Korzen is married to Danish film producer Benni Korzen (Babette's Feast).  She is a graduate of Bard College in New York.

Acting career 
Korzen began her career as an actress-writer in New York Off-Broadway theater. She has appeared in television shows including Seinfeld, Whitney, and The Exes as well as in the motion pictures Tootsie, Stardust Memories, and Nobody's Perfect, which she co-wrote. She has also appeared in Transformers: Revenge of the Fallen, Neil Simon's The Prisoner of Second Avenue, and In Embryo, directed by Danish Actor Ulrich Thomsen.

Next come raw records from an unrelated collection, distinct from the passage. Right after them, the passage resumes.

Lemma forget_coherent C st : coherent st → coherent (forget C st).
Proof.
  intros (Hh & Hc & Hn & Hs). unfold forget.
  split; [|split; [|split]]; cbn.
  - done.
  - intros D x [_ HD]%lookup_delete_Some. by apply Hc.
  - by apply dropFrom_nonempty.
  - intros ch D x. rewrite slot_dropFrom, andb_true_r.
    destruct (bool_decide (D = C)) eqn:HD.
    + apply bool_decide_eq_true in HD as ->. rewrite lookup_delete_eq.
      split; [done|by intros [? _]].
    + apply bool_decide_eq_false in HD. by rewrite lookup_delete_ne.
Qed.

Lemma onTimeout_coherent st : coherent st → coherent (onTimeout st).
Proof.
  intros Hco. unfold onTimeout. destruct (timers st) as [|c rest]; [done|].
  by apply forget_coherent.
Qed.

Lemma onClientDisconnect_coherent C now st :
  coherent st → coherent (onClientDisconnect C now st).1.
Proof.
  intros Hco. unfold onClientDisconnect.
  destruct (clientPresence st !! C); [|done].
  pose proof (setClientOffline_coherent C now st Hco) as H.
  by destruct (setClientOffline C now st).
Qed.

Lemma offline_all_coherent now (l : list string) st acc :
  coherent st →
  coherent (foldl (λ (a : t * list (call msg)) clientId,
                     let '(s, calls) := setClientOffline clientId now a.1 in
                     (s, a.2 ++ calls)) (st, acc) l).1.
Proof.
  revert st acc. induction l as [|c l IH]; intros st acc Hco; [done|].
  cbn [foldl fst snd].
  pose proof (setClientOffline_coherent c now st Hco) as H.
  destruct (setClientOffline c now st) as [st1 calls]. by apply IH.
Qed.

Lemma handleAction_coherent C action data now st :
  coherent st → coherent (handleAction C action data now st).1.
Proof.
  intros Hco. unfold handleAction.
  destruct (String.eqb action "set"); [by apply handleSetPresence_coherent|].
  destruct (String.eqb action "get").
  { unfold handleGetPresence. destruct (negb _).
    - by destruct (_ ≫= _).
    - by destruct (negb _). }
  destruct (String.eqb action "subscribe").
  { unfold handleSubscribePresence. by destruct (missing _). }
  destruct (String.eqb action "unsubscribe").
  { unfold handleUnsubscribePresence. by destruct (missing _). }
  destruct (String.eqb action "heartbeat"); [by apply handleHeartbeat_coherent|].
  done.
Qed.

Lemma handle_coherent st e : coherent st → coherent (handle st e).
Proof.
  intros Hco. destruct e; cbn [handle].
  - by apply handleAction_coherent.
  - by apply handleSetPresence_coherent.
  - by apply onClientDisconnect_coherent.
  - by apply onTimeout_coherent.
  - by apply offline_all_coherent.
Qed.

Lemma runEvents_coherent (es : list event) st :
  coherent st → coherent (runEvents es st).
Proof.
  revert st. induction es as [|e es IH]; intros st Hco; [done|].
  apply IH. by apply handle_coherent.
Qed.

Lemma new_coherent router nm : coherent (new router nm).
Proof.
  split; [|split; [|split]]; cbn.
  - intros r [p Hp]. by rewrite lookup_empty in Hp.
  - intros C r H. by rewrite lookup_empty in H.
  - intros ch m H. by rewrite lookup_empty in H.
  - intros ch C r. unfold slot. rewrite !lookup_empty. cbn. split; [done|by intros [? _]].
Qed.

Lemma elem_of_getChannelPresence ch p st :
  p ∈ getChannelPresence ch st ↔ ∃ C, shown C p ch st.
Proof.
  unfold getChannelPresence, shown, slot.
  destruct (channelPresence st !! ch) as [m|] eqn:Hm; cbn.
  - rewrite list_elem_of_omap. split.
    + intros (r & Hin & Hr). apply list_elem_of_fmap in Hin as ([C r'] & -> & Hin).
      apply elem_of_map_to_list in Hin. exists C, r'. done.
    + intros (C & r & HC & Hr). exists r. split; [|done].
      apply list_elem_of_fmap. exists (C, r). split; [done|].
      by apply elem_of_map_to_list.
  - split; [by intros H%elem_of_nil|]. by intros (C & r & ? & _).
Qed.

End PresenceCoherent.

(** X26.  After every sequence of frames, connections, disconnections,
    delayed clean-ups and heartbeat sweeps, whatever the mode of the
    presence service: the table of a channel shows a record for a client
    exactly when it is the record the client table holds for the client and
    the channels of the record include the channel, so that a channel lists
    the latest heartbeat and status of its clients; the record of a client
    bears its identifier and one of the four statuses; and no channel table
    is empty. *)
Theorem presence_tables_agree
    (router : bool) (nm : option string) (es : list PresenceService.event) :
  let st := PresenceService.runEvents es (PresenceService.new router nm) in
  (∀ C p ch, shown C p ch st ↔ recorded C p st ∧ ch ∈ PresenceService.channels p) ∧
  (∀ ch p, p ∈ PresenceService.getChannelPresence ch st ↔
           ∃ C, recorded C p st ∧ ch ∈ PresenceService.channels p) ∧
  (∀ C p, recorded C p st →
          PresenceService.clientId p = C ∧
          PresenceService.status p ∈ PresenceService.validStatuses) ∧
  (∀ ch, is_Some (PresenceService.channelPresence st !! ch) →
         PresenceService.getChannelPresence ch st ≠ []).
Proof.
  intros st.
  pose proof (runEvents_coherent es _ (new_coherent router nm)) as Hco. fold st in Hco.
  destruct Hco as (Hh & Hc & Hn & Hs).
  assert (∀ C p ch, shown C p ch st ↔
                    recorded C p st ∧ ch ∈ PresenceService.channels p) as Hshown.
  { intros C p ch. unfold shown, recorded. split.
    - intros (r & Hr & Hp). apply Hs in Hr as [HC (q & Hq & Hin)].
      rewrite Hp in Hq. injection Hq as <-. split; [by exists r|done].
    - intros [(r & HC & Hp) Hin]. exists r. split; [|done]. apply Hs.
      split; [done|]. by exists p. }
  split; [done|]. split; [|split].
  - intros ch p. rewrite elem_of_getChannelPresence. split.
    + intros [C H]. exists C. by apply Hshown.
    + intros [C H]. exists C. by apply Hshown.
  - intros C p (r & HC & Hp). destruct (Hc C r HC) as (q & Hq & H1 & H2).
    rewrite Hp in Hq. by injection Hq as <-.
  - intros ch [m Hm] Hnil. pose proof (Hn ch m Hm) as Hne.
    destruct (map_choose m Hne) as (C & r & HCr).
    assert (slot ch C (PresenceService.channelPresence st) = Some r) as Hslot
      by (unfold slot; by rewrite Hm).
    apply Hs in Hslot as [HC (q & Hq & Hin)].
    assert (q ∈ PresenceService.getChannelPresence ch st) as Hel.
    { apply elem_of_getChannelPresence. exists C, r. split; [|done].
      unfold slot. by rewrite Hm. }
    rewrite Hnil in Hel. by apply elem_of_nil in Hel.
Qed.


(** ** Presence: the offline mark and the sweep *)
Section PresenceSweep.
Import PresenceService.

Lemma handle_config st e :
  nodeManager (handle st e) = nodeManager st ∧
  isDistributed (handle st e) = isDistributed st.
Proof.
  assert (∀ C now s, nodeManager (setClientOffline C now s).1 = nodeManager s ∧
                     isDistributed (setClientOffline C now s).1 = isDistributed s) as Hoff.
  { intros C now s. unfold setClientOffline.
    destruct (clientPresence s !! C); [|done]. destruct (deref s _); [|done].
    by destruct (negb _). }
  assert (∀ C status md cs now s,
            nodeManager (handleSetPresence C status md cs now s).1 = nodeManager s ∧
            isDistributed (handleSetPresence C status md cs now s).1 = isDistributed s)
    as Hset.
  { intros C status md cs now s. unfold handleSetPresence.
    destruct (missing _); [done|]. by destruct (negb _). }
  destruct e as [c action data now|c now|c now| |now]; cbn [handle].
  - unfold handleAction.
    destruct (String.eqb action "set"); [apply Hset|].
    destruct (String.eqb action "get").
    { unfold handleGetPresence. destruct (negb _).
      - by destruct (_ ≫= _).
      - by destruct (negb _). }
    destruct (String.eqb action "subscribe").
    { unfold handleSubscribePresence. by destruct (missing _). }
    destruct (String.eqb action "unsubscribe").
    { unfold handleUnsubscribePresence. by destruct (missing _). }
    destruct (String.eqb action "heartbeat"); [|done].
    unfold handleHeartbeat. by destruct (clientPresence st !! _).
  - apply Hset.
  - unfold onClientDisconnect. destruct (clientPresence st !! _); [|done].
    pose proof (Hoff c now st) as H.
    by destruct (setClientOffline c now st).
  - unfold onTimeout. by destruct (timers st).
  - unfold cleanupStalePresence. generalize (@nil (call msg)).
    generalize (staleClients now st). intros l. 
    assert (∀ s acc, 
              nodeManager (foldl (λ (a : t * list (call msg)) clientId,
                     let '(s, calls) := setClientOffline clientId now a.1 in
                     (s, a.2 ++ calls)) (s, acc) l).1 = nodeManager s ∧
              isDistributed (foldl (λ (a : t * list (call msg)) clientId,
                     let '(s, calls) := setClientOffline clientId now a.1 in
                     (s, a.2 ++ calls)) (s, acc) l).1 = isDistributed s) as Hfold.
    { induction l as [|c l IH]; intros s acc; [done|]. cbn [foldl fst snd].
      pose proof (Hoff c now s) as [H1 H2].
      destruct (setClientOffline c now s) as [s1 calls]. cbn [fst] in *.
      destruct (IH s1 (acc ++ calls)) as [H3 H4]. split; congruence. }
    intros acc. apply Hfold.
Qed.

Lemma runEvents_config (es : list event) st :
  nodeManager (runEvents es st) = nodeManager st ∧
  isDistributed (runEvents es st) = isDistributed st.
Proof.
  revert st. induction es as [|e es IH]; intros st; [done|].
  cbn [runEvents foldl]. destruct (IH (handle st e)) as [H1 H2].
  destruct (handle_config st e) as [H3 H4]. unfold runEvents in *. split; congruence.
Qed.

(** Filing a record again under its own channels changes no table. *)
Lemma updateChannelPresence_same C r p (h : gmap ref presenceData) st :
  coherent st →
  clientPresence st !! C = Some r → heap st !! r = Some p →
  channelPresence
    (updateChannelPresence C r (channels p)
       (mk h (allocated st) (clientPresence st) (channelPresence st) (timers st)
           (nodeManager st) (isDistributed st)))
  = channelPresence st.
Proof.
  intros (Hh & Hc & Hn & Hs) HC Hp. unfold updateChannelPresence.
  cbn [channelPresence]. apply map_eq. intros ch.
  rewrite joinChannels_lookup, dropFrom_lookup. cbn beta.
  destruct (decide (ch ∈ channels p)) as [Hin|Hnin].
  - rewrite (bool_decide_eq_true_2 _ Hin). cbn [negb].
    assert (slot ch C (channelPresence st) = Some r) as Hslot.
    { apply Hs. split; [done|]. by exists p. }
    unfold slot in Hslot. destruct (channelPresence st !! ch) as [m|]; [|done].
    cbn in Hslot |- *. unfold dropped. rewrite andb_false_r. cbn.
    by rewrite insert_id.
  - destruct (channelPresence st !! ch) as [m|] eqn:Hm; [|done]. cbn.
    unfold dropped. destruct (bool_decide (is_Some (m !! C))) eqn:Hhas; [|done].
    apply bool_decide_eq_true in Hhas as [x Hx]. exfalso.
    assert (slot ch C (channelPresence st) = Some x) as Hslot
      by (unfold slot; by rewrite Hm).
    apply Hs in Hslot as [HCx (q & Hq & Hin)].
    rewrite HC in HCx. injection HCx as <-. rewrite Hp in Hq. by injection Hq as <-.
Qed.

Lemma setClientOffline_spec C r p now st :
  coherent st →
  clientPresence st !! C = Some r → heap st !! r = Some p →
  setClientOffline C now st
  = (mk (<[r := offlined now p]> (heap st)) (allocated st) (clientPresence st)
        (channelPresence st) (timers st) (nodeManager st) (isDistributed st),
     if String.eqb (status p) "offline" then []
     else broadcastPresenceUpdate (markOffline now p) now st).
Proof.
  intros Hco HC Hp. unfold setClientOffline, deref, offlined. rewrite HC, Hp.
  destruct (String.eqb (status p) "offline") eqn:Hoff; cbn [negb].
  - rewrite insert_id by done. by destruct st.
  - pose proof (updateChannelPresence_same C r p
                  (<[r := markOffline now p]> (heap st)) st Hco HC Hp) as Hsame.
    unfold updateChannelPresence in *.
    cbn [channelPresence heap allocated clientPresence timers nodeManager
         isDistributed markOffline channels fst snd] in Hsame |- *.
    by rewrite Hsame.
Qed.

Lemma setClientOffline_absent C now st :
  clientPresence st !! C = None → setClientOffline C now st = (st, []).
Proof. intros HC. unfold setClientOffline. by rewrite HC. Qed.

(** The calls of [setClientOffline] depend on the record of the client
    only. *)
Lemma setClientOffline_calls C now st st' :
  isDistributed st' = isDistributed st →
  clientPresence st' !! C = clientPresence st !! C →
  (∀ r, clientPresence st !! C = Some r → heap st' !! r = heap st !! r) →
  coherent st → coherent st' →
  (setClientOffline C now st').2 = (setClientOffline C now st).2.
Proof.
  intros Hd Hcp Hheap Hco Hco'.
  destruct (clientPresence st !! C) as [r|] eqn:HC.
  - pose proof Hco as (_ & Hc & _). destruct (Hc C r HC) as (p & Hp & _).
    rewrite (setClientOffline_spec C r p now st Hco HC Hp).
    rewrite (setClientOffline_spec C r p now st' Hco' Hcp); [|by rewrite Hheap].
    cbn [snd]. unfold broadcastPresenceUpdate. by rewrite Hd.
  - rewrite !setClientOffline_absent by done. done.
Qed.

Korzen has written, composed, and performed two solo shows. "Yenta Unplugged" celebrates Jewish women through comedy and music. The second show, "The Yenta Cometh" is about the price one pays for speaking out.

She is also a speaker on the lecture circuit with the interactive talks, "The Good Yenta: A Humorous Celebration of Jewish Women” and "Show and Tell with the Bargain Junkie". She also performs an evening of humorous stories called "Tales from the Mouth: Mishaps, Fiascoes, and other Triumphs".

In 1993, Korzen was a guest on The Oprah Winfrey Show, in an episode entitled "Ethnic Men Who Reject Their Own Women", a topic Korzen had suggested to the show's producers.

Writing career 
Korzen's commentaries have been heard on NPR's Morning Edition, and her essays have been printed in publications such as the New York Times, Los Angeles Times, San Francisco Chronicle, and the Jewish Journal of Los Angeles. Her spoken-word performances have appeared on showcases such as Comedy Central's "Sit 'n Spin", "Tasty Words", "Sparks" and The Moth.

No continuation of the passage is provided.